[Entries taken from a collection]
(* ===== verification/FastCex.v ===== *)
(** * FastCex: counterexamples from propagated ranges

    Models [CexObjectData], [CexData], the two evaluators, [propogateValues] and the class
    [FastCexSolver] of [klee/lib/Solver/FastCexSolver.cpp] (its spelling is kept).  A
    solution is guessed by pushing the wanted values down to the bytes that are read
    ("possible" contents), and validity is proved from the bytes that the constraints fix
    ("exact" contents).  The objects of a query are a store, [CexData], that the two
    propagations update in turn.  Reading outside a vector and shifting by too many bits
    are undefined: [AssertFail]. *)

From S2P Require Import Prelude APInt ExprData Samples Bits ExprCompare ExprCreate ExprCreateSound ExprStructSound ExprVisitor ExprEvaluator UnionFind ExprUtil ExprWeight Rewriters Constraints ConstraintsSound Solver SolverChain ValueRange.
Local Open Scope Z_scope.

(** ** CexObjectData *)
Record CexObjectData := {
  possibleContents : list ValueRange;
  exactContents : list ValueRange;
}.

Definition CexObjectData_create (size : Z) : CexObjectData := {|
  possibleContents := replicate (Z.to_nat size) (VR 0 255);
  exactContents := replicate (Z.to_nat size) (VR 0 255) |}.

(** An element of a vector, which must be there. *)
Definition at_index {A} (l : list A) (index : Z) : result A :=
  match l !! Z.to_nat index with Some a => Ok a | None => AssertFail end.

Definition getPossibleValues (o : CexObjectData) (index : Z) : result ValueRange := at_index (possibleContents o) index.
Definition setPossibleValues (o : CexObjectData) (index : Z) (values : ValueRange) : CexObjectData :=
  {| possibleContents := <[Z.to_nat index := values]> (possibleContents o); exactContents := exactContents o |}.
(** The value is passed as an [unsigned char]. *)
Definition setPossibleValue (o : CexObjectData) (index value : Z) : CexObjectData :=
  setPossibleValues o index (Range.of_value (wrap 8 value)).
Definition getExactValues (o : CexObjectData) (index : Z) : result ValueRange := at_index (exactContents o) index.
Definition setExactValues (o : CexObjectData) (index : Z) (values : ValueRange) : CexObjectData :=
  {| possibleContents := possibleContents o; exactContents := <[Z.to_nat index := values]> (exactContents o) |}.
Definition getPossibleValue (o : CexObjectData) (index : Z) : result Z :=
  cvd ← getPossibleValues o index;
  mn ← Range.min cvd; mx ← Range.max cvd; Ok (wrap 8 (u64 (mn + u64 (mx - mn) / 2))).

(** ** CexData

    [objects] is a [std::map] from arrays to their data, kept as a list of its entries. *)
Definition CexData : Type := list (Array * CexObjectData).

Fixpoint find_object (d : CexData) (a : Array) : option CexObjectData :=
  match d with
  | [] => None
  | (k, o) :: d => if decide (k = a) then Some o else find_object d a
  end.
(** Assigning through the reference to an entry. *)
Fixpoint set_object (d : CexData) (a : Array) (o : CexObjectData) : CexData :=
  match d with
  | [] => [(a, o)]
  | (k, o') :: d => if decide (k = a) then (k, o) :: d else (k, o') :: set_object d a o
  end.
(** [getObjectData]: the entry, made when there is none. *)
Definition getObjectData (d : CexData) (a : Array) : CexObjectData * CexData :=
  match find_object d a with
  | Some o => (o, d)
  | None => let o := CexObjectData_create (arr_size a) in (o, set_object d a o)
  end.

Section propagation.
Context {AP : APIntOps} {CFG : Config}.

(** A read at a constant index. *)
Definition possible_read (root : Array) (index : expr) (range : ValueRange) (d : CexData) : result CexData :=
  let '(cod, d) := getObjectData d root in
  match index with
  | ConstantExpr CE =>
      index ← CE_getZExtValue CE 64;
      if index <? arr_size root then
        if Range.isFixed range then Ok (set_object d root (setPossibleValue cod index (m_min range)))
        else
          cvd ← getPossibleValues cod index;
          let tmp := Range.set_intersection cvd range in
          Ok (if Range.isEmpty tmp then d else set_object d root (setPossibleValues cod index tmp))
      else Ok d
  | _ => Ok d
  end.
(* ===== verification/CexCaching.v ===== *)
(** * CexCaching: the counterexample cache

    Models [klee/lib/Solver/CexCachingSolver.cpp].  A query is turned into the set of
    its constraints and of the negation of its expression; the cache maps such sets
    to a satisfying assignment, or to null when there is none.  A pointer to an
    assignment is the assignment, null is [None]; [std::set]s and [std::map]s are the
    lists of their elements in increasing order.  Proved against the laws of the
    solver below, for the expressions that assignments can evaluate ([cex_supported]). *)

From S2P Require Import Prelude APInt ExprData Samples Bits ExprCompare ExprCreate ExprCreateSound ExprStructSound ExprVisitor ExprEvaluator UnionFind ExprUtil ExprWeight Rewriters Constraints ConstraintsSound Solver MapOfSets SolverChain.
Local Open Scope Z_scope.

(** The command line options of the file. *)
Class CexOptions := {
  DebugCexCacheCheckBinding : bool;
  CexCacheTryAll : bool;
  CexCacheSuperSet : bool;
  CexCacheExperimental : bool;
}.

(** ** Orders *)

(** [operator<] of [std::vector<unsigned char>] *)
Fixpoint bytes_ltb (a b : list Z) : bool :=
  match a, b with
  | _, [] => false
  | [], _ :: _ => true
  | x :: a', y :: b' => if x <? y then true else if y <? x then false else bytes_ltb a' b'
  end.
(** [operator<] of the entries of a binding *)
Definition entry_ltb (p q : Array * list Z) : bool :=
  if arr_addr p.1 <? arr_addr q.1 then true
  else if arr_addr q.1 <? arr_addr p.1 then false else bytes_ltb p.2 q.2.
(** [AssignmentLessThan]: [operator<] of [std::map] *)
Fixpoint bindings_ltb (a b : list (Array * list Z)) : bool :=
  match a, b with
  | _, [] => false
  | [], _ :: _ => true
  | p :: a', q :: b' => if entry_ltb p q then true else if entry_ltb q p then false else bindings_ltb a' b'
  end.
Definition AssignmentLessThan (a b : Assignment) : bool := bindings_ltb (bindings a) (bindings b).

(** [assignmentsTable.insert(binding)]: the table, and the entry for the binding,
    which is the one that was there if there was one. *)
Fixpoint table_insert (x : Assignment) (t : list Assignment) : list Assignment * Assignment :=
  match t with
  | [] => ([x], x)
  | y :: t' =>
      if AssignmentLessThan y x then let '(t'', r) := table_insert x t' in (y :: t'', r)
      else if AssignmentLessThan x y then (x :: t, x) else (t, y)
  end.

Section keys.
Context {AP : APIntOps}.

#[export] Instance expr_KeyOrder : KeyOrder expr := {| klt := expr_ltb; keq := expr_eqb |}.

(** [KeyType(begin, end)] *)
Definition KeyType_of (cs : list expr) : list expr := foldl (fun s c => MOS.set_insert c s) [] cs.
End keys.

Definition NullAssignment (a : option Assignment) : bool := match a with None => true | Some _ => false end.
Definition NonNullAssignment (a : option Assignment) : bool := negb (NullAssignment a).

Module CexCaching.
Section cex.
Context {AP : APIntOps} {CFG : Config} {OPT : CexOptions} {St : Type} {solver : SolverImpl St}.

Record state := {
  inner : St;
  cache : MOS.node expr (option Assignment);
  assignmentsTable : list Assignment;
}.

Definition cache_find (key : list expr) (st : state) : option (option Assignment) := MOS.lookup key (cache st).

(** [NullOrSatisfyingAssignment]: a search with this predicate ends where the
    predicate holds or fails an assertion, *)
Definition NullOrSatisfying (key : list expr) (a : option Assignment) : bool :=
  match a with
  | None => true
  | Some b => match satisfies b key with Ok false => false | _ => true end
  end.
(** which has then been the last thing to happen. *)
Definition NullOrSatisfying_result (key : list expr) (a : option Assignment) : result (option Assignment) :=
  match a with None => Ok None | Some b => _ ← satisfies b key; Ok (Some b) end.

(** The loop over [assignmentsTable]. *)
Fixpoint first_satisfying (key : list expr) (t : list Assignment) : result (option (option Assignment)) :=
  match t with
  | [] => Ok None
  | a :: t' => s ← satisfies a key; if s : bool then Ok (Some (Some a)) else first_satisfying key t'
  end.

Definition searchForAssignment (key : list expr) (st : state) : result (option (option Assignment)) :=
  match cache_find key st with
  | Some r => Ok (Some r)
  | None =>
      let super := if CexCacheSuperSet then MOS.findSuperset NonNullAssignment (cache st) key else None in
      match super with
      | Some r => Ok (Some r)
      | None =>
          if CexCacheTryAll then
            match MOS.findSubset NullAssignment (cache st) key with
            | Some r => Ok (Some r)
            | None => first_satisfying key (assignmentsTable st)
            end
          else
            match MOS.findSubset (NullOrSatisfying key) (cache st) key with
            | Some r => Some <$> NullOrSatisfying_result key r
            | None => Ok None
            end
      end
  end.

(** The key of the query, and the cached result. *)
Definition lookupAssignment (query : Query) (st : state) : result (list expr * option (option Assignment)) :=
  let key := KeyType_of (q_constraints query) in
  neg ← createIsZero (q_expr query);
  match neg with
  | ConstantExpr CE =>
      if CE_isFalse CE then Ok (key, Some None)
      else r ← searchForAssignment key st; Ok (key, r)
  | _ => let key := MOS.set_insert neg key in r ← searchForAssignment key st; Ok (key, r)
  end.

(** [klee_error] ends the program. *)
Definition check_binding (binding : Assignment) (key : list expr) : result unit :=
  if DebugCexCacheCheckBinding then ok ← satisfies binding key; massert ok else Ok tt.

(** The answer and the new state; [None]: the solver failed. *)
Definition getAssignment (query : Query) (st : state) : result (option (option Assignment) * state) :=
  '(key, found) ← lookupAssignment query st;
  match found with
  | Some r => Ok (Some r, st)
  | None =>
      objects ← findSymbolicObjects key [];
      '(r, s) ← computeInitialValues query objects (inner st);
      let st := {| inner := s; cache := cache st; assignmentsTable := assignmentsTable st |} in
      match r with
      | None => Ok (None, st)
      | Some (values, hasSolution) =>
          '(binding, table) ← (if hasSolution : bool then
              b ← Assignment_create objects values false;
              let '(table, b) := table_insert b (assignmentsTable st) in
              _ ← check_binding b key;
              Ok (Some b, table)
            else Ok (None, assignmentsTable st));
          Ok (Some binding, {| inner := inner st; cache := MOS.insert None key binding (cache st);
                               assignmentsTable := table |})
      end
  end.
(** A query over an array that is not among the objects: the check asks whether the
    constraint holds for every content of that array, so a right solution is rejected. *)
Definition subset : Query := {| q_constraints := [is_one]; q_expr := cst Bool 0 |}.
Definition zeros : env := fun _ _ => 0.

Lemma is_one_may_fail : may_fail {| q_constraints := []; q_expr := is_one |}.
Proof. exists zeros. split; [|by vm_compute]. split; [|constructor]. intros a i. unfold zeros. split; [lia|done]. Qed.

Lemma subset_trips {St1 St2 : Type} {solver : SolverImpl St1} {oracle : SolverImpl St2} {inv2 : St2 -> Prop} {SS2 : SolverSpec oracle inv2} s values s1 :
  inv2 (snd s) -> @computeInitialValues _ solver subset [] (fst s) = Ok (Some (values, true), s1) ->
  (forall q s2 s2', @computeTruth _ oracle q s2 <> Ok (None, s2')) ->
  initial_answer subset [] (Some ([], true)) /\ Validating.initial_values subset [] s = AssertFail.
Proof.
  intros H2 E Hans. split.
  { exists ones. split; [split; [apply ones_ok|repeat constructor]|]. split; by vm_compute. }
  unfold Validating.initial_values. rewrite E. cbn [mbind result_bind]. change (zip [] values) with (@nil (Array * list Z)).
  cbn [createConstraintsFromAssignment_loop mbind result_bind].
  assert (Ec : (z ← createIsZero (q_expr subset); Validating.conjoin z (q_constraints subset)) = Ok is_one) by (by vm_compute).
  destruct (createIsZero (q_expr subset)) as [z| |]; try discriminate Ec. cbn [mbind result_bind] in *. rewrite Ec. cbn [mbind result_bind].
  unfold Validating.checked. destruct (computeTruth_spec {| q_constraints := []; q_expr := is_one |} (snd s) H2) as ([a s2] & Et & Ha & _); [| |done|].
  - destruct (tq_ok _ sample_total) as [_ ? ? _]. constructor; [constructor|done|done|]. intros rho _. apply is_one_value.
  - exists ones. split; [apply ones_ok|constructor].
  - rewrite Et. cbn [mbind result_bind].
    destruct a as [[]|]; [|done|by apply Hans in Et]. exfalso. destruct is_one_may_fail as (rho & Hm & Hf). exact (not_both rho _ (Ha rho Hm) Hf).
Qed.
Lemma independent_exact_witness :
  answers (fun _ => True) (@truth_answer default_config (sample_query first_is_0))
    (@independent_truth ZOps unit (@Oracle.impl ZOps default_config) (sample_query first_is_0) (tt, fresh_uf 1)) /\
  answers (fun _ => True) (@validity_sound default_config (sample_query first_is_0))
    (@independent_validity ZOps default_config unit (@Oracle.impl ZOps default_config) true (sample_query first_is_0) (tt, fresh_uf 1)).
Proof.
  destruct (@independent_exact ZOps ZOps_spec default_config everything unit (@Oracle.impl ZOps default_config) (fun _ => True)
    (@Oracle.spec ZOps ZOps_spec default_config everything) id (sample_query first_is_0) [] (tt, fresh_uf 1) I) as (H1 & H2 & _).
  - apply first_query_ok.
  - apply sample_narrow.
  - exists ones. apply sample_models.
  - reflexivity.
  - split.
    + apply H1. left. exists (fun _ => 0).
      repeat (constructor; [intros a un c Hin; cbn in Hin; repeat (apply elem_of_cons in Hin as [E|Hin]; [simplify_eq; done|]); by apply elem_of_nil in Hin|]). constructor.
    + apply H2; [|intros rho _; unfold has_value; simpl; eauto]. split.
      * constructor; [|constructor]. cbn. intros c0 Hc0. by apply elem_of_nil in Hc0.
      * cbn. intros a Ha. apply list_elem_of_singleton in Ha as ->. cbn. lia.
Defined.

(** C29. Outside legacy mode initial values cannot be computed at all: the elements of
    [UFManager2] are numbered from 1 and each starts with its successor as parent, so
    the factors of a query with a constraint always end in a read past the end of the
    vector, or of an empty one. *)
Theorem factors_undefined {AP : APIntOps} {SP : APIntSpec AP} {CFG : Config} {SUP : Supported} {St : Type} {SI : SolverImpl St}
    unordered (q : Query) c cs objects (st : St * UFManager) :
  q_constraints q = c :: cs -> wf c -> narrow c ->
  getAllIndependentConstraintSetsUF unordered q = AssertFail /\ independent_initial_values unordered false q objects st = AssertFail.
Proof.
  intros Eq Hw Hn. assert (H : getAllIndependentConstraintSetsUF unordered q = AssertFail); [|unfold independent_initial_values; by rewrite H].
  unfold getAllIndependentConstraintSetsUF. rewrite Eq. cbn [uf_constraints2]. destruct (IES_create_ok c Hw Hn) as (s & E & _). rewrite E. cbn [mbind result_bind].
  destruct (access_all ([], [], []) (accesses s)) as [ufes [[all reps] m]] eqn:Ea.
  destruct (access_all_chain _ _ _ _ _ _ ltac:(intros k x Hk; by rewrite lookup_nil in Hk) ltac:(constructor) Ea) as (_ & Hm & Hall).
  destruct ufes as [|i rest]; [done|]. apply Forall_cons in Hall as [Hi _]. cbn [snd] in Hm. unfold find2.
  destruct (find2_chain m Hm (S (length m)) i ltac:(lia) Hi) as [->|?]; done.
Qed.
Lemma factors_undefined_witness : @independent_initial_values ZOps default_config id unit (@Oracle.impl ZOps default_config) false (sample_query first_is_0) [buf] (tt, []) = AssertFail.
Proof.
  apply (@factors_undefined ZOps ZOps_spec default_config everything unit (@Oracle.impl ZOps default_config) id (sample_query first_is_0) first_is_1 [] [buf] (tt, []));
    [reflexivity|concrete|]. pose proof sample_narrow as H. apply Forall_cons in H as [_ H]. by apply Forall_cons in H as [H _].
Defined.
(** ** Multiplication by a constant *)
Lemma mod_next_bit a j : 0 <= j -> a mod 2 ^ (j + 1) = Z.b2z (Z.testbit a j) * 2 ^ j + a mod 2 ^ j.
Proof. intros Hj. rewrite Z.pow_add_r, Z.rem_mul_r by (try apply Z.pow_nonzero; lia). change (2 ^ 1) with 2. rewrite <- Z.testbit_spec' by done. lia. Qed.
(** What has been added up so far: nothing, or the operand times [V]. *)
Definition partial_sum (w : Z) (f : interp -> Z) (V : Z) (res : option VCExpr) : Prop :=
  match res with Some r => is_bv r w (fun I => wrap w (f I * V)) | None => V = 0 end.
Lemma mul_bits_is j : forall e w f add sub V res, is_bv e w f -> disjoint_bits add sub -> partial_sum w f V res ->
  returns (mul_bits j e w add sub res) (partial_sum w f (V + add mod 2 ^ Z.of_nat j - sub mod 2 ^ Z.of_nat j)).
Proof.
  induction j as [|j IH]; intros e w f add sub V res He Hd Hres; cbn [mul_bits].
  { apply returns_ok. change (2 ^ Z.of_nat 0) with 1. rewrite !Z.mod_1_r. by replace (V + 0 - 0) with V by lia. }
  pose proof (is_bv_range _ _ _ He) as [Hw _]. rewrite Nat2Z.inj_succ, <- Z.add_1_r, !mod_next_bit by lia. set (p := 2 ^ Z.of_nat j). specialize (Hd (Z.of_nat j) ltac:(lia)) as Hj.
  destruct (Z.testbit add (Z.of_nat j)) eqn:Ea, (Z.testbit sub (Z.of_nat j)) eqn:Es; try done; cbn [orb andb negb massert mbind result_bind Z.b2z].
  3: eapply returns_weaken; [by eapply IH|]; intros r Hr; by replace (V + (0 * p + add mod p) - (0 * p + sub mod p)) with (V + add mod p - sub mod p) by lia.
  - eapply returns_bind; [apply (bvLeftShift_is e w f); [done|lia]|]. intros op Hop. eapply returns_weaken; [apply (IH e w f add sub (V + p)); [done..|]|].
    + destruct res as [r|]; cbn in Hres |- *.
      * bv_is (plus_is _ _ _ _ _ Hres Hop). unfold bv_add. rewrite bv_shl_wrap, wrap_add_l, wrap_add_r by lia. f_equal. unfold p. ring.
      * bv_is Hop. cbv beta. rewrite bv_shl_wrap by lia. by rewrite Hres.
    + intros r Hr. by replace (V + (1 * p + add mod p) - (0 * p + sub mod p)) with (V + p + add mod p - sub mod p) by lia.
  - eapply returns_bind; [apply (bvLeftShift_is e w f); [done|lia]|]. intros op Hop. eapply returns_weaken; [apply (IH e w f add sub (V - p)); [done..|]|].
    + destruct res as [r|]; cbn in Hres |- *.
      * bv_is (minus_is _ _ _ _ _ Hres Hop). unfold bv_sub. rewrite bv_shl_wrap, wrap_sub_l, wrap_sub_r by lia. f_equal. unfold p. ring.
      * bv_is (uminus_is _ _ _ Hop). unfold bv_neg. rewrite bv_shl_wrap, <- Z.sub_0_l, wrap_sub_r, Hres by lia. f_equal. unfold p. ring.
    + intros r Hr. by replace (V + (0 * p + add mod p) - (1 * p + sub mod p)) with (V - p + add mod p - sub mod p) by lia.
Qed.
Lemma wrap_mono w w' a b : 0 <= w <= w' -> wrap w' a = wrap w' b -> wrap w a = wrap w b.
Proof.
  intros Hw E. unfold wrap in *. replace (2 ^ w') with (2 ^ w * 2 ^ (w' - w)) in E by (rewrite <- Z.pow_add_r by lia; f_equal; lia).
  apply (f_equal (fun z => z mod 2 ^ w)) in E. pose proof (pow2_pos w ltac:(lia)). pose proof (pow2_pos (w' - w) ltac:(lia)). rewrite !Z.rem_mul_r in E by lia.
  by rewrite !(Z.mul_comm (2 ^ w)), !Z_mod_plus_full, !Z.mod_mod in E by lia.
Qed.
Lemma truncate_returns x w : 0 < w <= 64 -> returns (bits64.truncateToNBits x w) (eq (wrap w x)).
Proof. intros Hw. rewrite bits64.truncateToNBits_eq by done. by apply returns_ok. Qed.
Lemma disjoint_wrap w a b : 0 <= w -> disjoint_bits a b -> disjoint_bits (wrap w a) (wrap w b).
Proof.
  intros Hw Hd n Hn. unfold wrap. destruct (Z.lt_ge_cases n w); [rewrite !Z.mod_pow2_bits_low by lia; by apply Hd|by rewrite Z.mod_pow2_bits_high by lia].
Qed.
Lemma mul_sum_is j e w f add sub x : is_bv e w f -> disjoint_bits add sub -> w <= Z.of_nat j -> wrap w (add - sub) = wrap w x ->
  gives (res ← mul_bits j e w (wrap w add) (wrap w sub) None; match res with Some r => Ok r | None => bvZero w end) w (fun I => bv_mul w (f I) x).
Proof.
  intros He Hd Hj Ex. pose proof (is_bv_range _ _ _ He) as [Hw _]. eapply returns_bind; [apply (mul_bits_is j e w f (wrap w add) (wrap w sub) 0 None); [done|apply disjoint_wrap; [lia|done]|done]|].
  assert (Hsmall : forall a, wrap w a mod 2 ^ Z.of_nat j = wrap w a).
  { intros a. apply Z.mod_small. pose proof (wrap_inw w a ltac:(lia)) as [H1 H2]. pose proof (Z.pow_le_mono_r 2 w (Z.of_nat j) ltac:(lia) ltac:(lia)). lia. }
  rewrite !Hsmall. set (V := 0 + wrap w add - wrap w sub).
  assert (EV : wrap w V = wrap w x) by (unfold V; by rewrite Z.add_0_l, wrap_sub_l, wrap_sub_r by lia).
  assert (Ef : forall a, wrap w (a * V) = wrap w (a * x)) by (intros a; unfold wrap in *; by rewrite <- (Zmult_mod_idemp_r V), EV, Zmult_mod_idemp_r).
  intros [r|] Hr; cbn in Hr.
  - apply returns_ok. bv_is Hr. unfold bv_mul. apply Ef.
  - eapply returns_weaken; [by apply bvZero_is|]. intros t Ht. bv_is Ht. unfold bv_mul. rewrite <- Ef, Hr, Z.mul_0_r. symmetry. apply wrap_small. apply inw_0. lia.
Qed.
Lemma constructMul_is e w f x : is_bv e w f -> w <= 64 -> inw 64 x -> gives (constructMulByConstant e w x) w (fun I => bv_mul w (f I) x).
Proof.
  intros He Hw64 Hx. pose proof (is_bv_range _ _ _ He) as [Hw _]. unfold constructMulByConstant. eapply returns_bind; [by apply mult_constants_ok|].
  intros [add sub] (v & (Ha & Hs & Hd & Ev) & Ex). cbn [fst snd] in *. eapply returns_bind; [apply truncate_returns; lia|]. intros a' <-.
  eapply returns_bind; [apply truncate_returns; lia|]. intros s' <-. apply mul_sum_is; [done|done|lia|]. rewrite Ev, <- Ex. apply (wrap_mono w 64); [lia|]. by rewrite wrap_wrap.
Qed.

WHAT IS NEEDED ▸
Above are some records; copy exactly the lines from the one with "(** [operator<] of the" through the one with "which is the", both included, and no others.

OUTPUT OF THE TASK ▸
(** [operator<] of the entries of a binding *)
Definition entry_ltb (p q : Array * list Z) : bool :=
  if arr_addr p.1 <? arr_addr q.1 then true
  else if arr_addr q.1 <? arr_addr p.1 then false else bytes_ltb p.2 q.2.
(** [AssignmentLessThan]: [operator<] of [std::map] *)
Fixpoint bindings_ltb (a b : list (Array * list Z)) : bool :=
  match a, b with
  | _, [] => false
  | [], _ :: _ => true
  | p :: a', q :: b' => if entry_ltb p q then true else if entry_ltb q p then false else bindings_ltb a' b'
  end.
Definition AssignmentLessThan (a b : Assignment) : bool := bindings_ltb (bindings a) (bindings b).

(** [assignmentsTable.insert(binding)]: the table, and the entry for the binding,
    which is the one that was there if there was one. *)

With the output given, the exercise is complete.